Issue 1: Sports games shouldn’t have spectators
October 26, 2020
If you’ve ever gone to a sports game, you know the feeling. The roar of the crowd. People walking the stands, yelling about popcorn and soda and all the other overpriced food you can buy. How the waves of tension rise and fall with each move of the team, crescendoing just as the team scores (or doesn’t). Right now, due to the coronavirus, sports are looking very different—and they should stay that way.
When the country first began shutting down in March, live sports had to completely shut down too, to the point where ESPN did a seven-hour marathon of the Scripps National Spelling Bee. When sports resumed, with athletes in bubbles and completely silent stadiums, it was weird, but it was bearable. The pandemic isn’t over, despite how much everyone wishes it to be, and the risk of spread from attending a sporting event isn’t worth a life.
To argue the other point, maybe these people have decided that they’re okay with catching COVID-19 than attend this game. There is a chain of events with that: they catch the virus, they don’t realize they catch the virus, they continue with their life, and they potentially infect someone elderly or with health conditions. A pandemic is a community problem, and so it must have a community solution. That will always require some sacrifices, and the sacrifice shouldn’t be someone’s life.
I know that masks are required. I know that there are six-feet between seats and a lower capacity. According to the CDC, neither of those are enough to eliminate the spread of the coronavirus. University of Alabama recently reopened their stadiums at 25 percent capacity. The Alabama team beat Tennessee, and as part of tradition, attendees lit up their cigars in celebration. I repeat, cigars, during a respiratory pandemic. Never mind that that means they had to have taken their masks off to smoke them. It’s more than just insensitive, its potentially lethal.
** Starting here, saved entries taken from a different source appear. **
(** C20. Distortion: the text engine changes every channel of the
    carrier by less than [2^k], where [k] is the larger of [edge_bits]
    and [non_edge_bits] (at the defaults, [2^4 = 16]). *)
Theorem embed_message_distortion self pixels message pixels' width height :
  block_width self <> 0 -> block_height self <> 0 ->
  wf_grid width height pixels -> img_size pixels = (width, height) ->
  embed_message self pixels message = Ok pixels' ->
  forall y x c,
    (Z.abs (px pixels' y x c - px pixels y x c) < 2 ^ Z.of_nat (Nat.max (edge_bits self) (non_edge_bits self)))%Z.
Proof.
  intros Hw Hh Hwf Hsize Hemb y x c.
  assert (forall y x c, (0 <= px pixels y x c < 256)%Z) as H0 by (intros; eapply px_range, Hwf).
  destruct (embed_message_keeps_high _ _ _ _ _ _ Hw Hh (proj1 Hwf) Hsize H0 Hemb y x c) as [Hp Hq].
  apply shiftr_eq_close; [lia|apply H0|lia|done].
Qed.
I acknowledge that spectators at a game is often more than just a matter of entertainment, that it provides money for the teams. However, there is a difference between wealthy sports teams letting spectators attend, and schools like Robinson that need it in order to fundraise.
Life has not yet returned to normal during the pandemic, and it likely won’t for years to come. Any event where people are crowded around each other for an extended period of time creates a risk for the spread of COVID-19, and sports are no exception. The more people go out and spread the virus, the longer it will take for the world to recover. Watch the game at home, and have patience.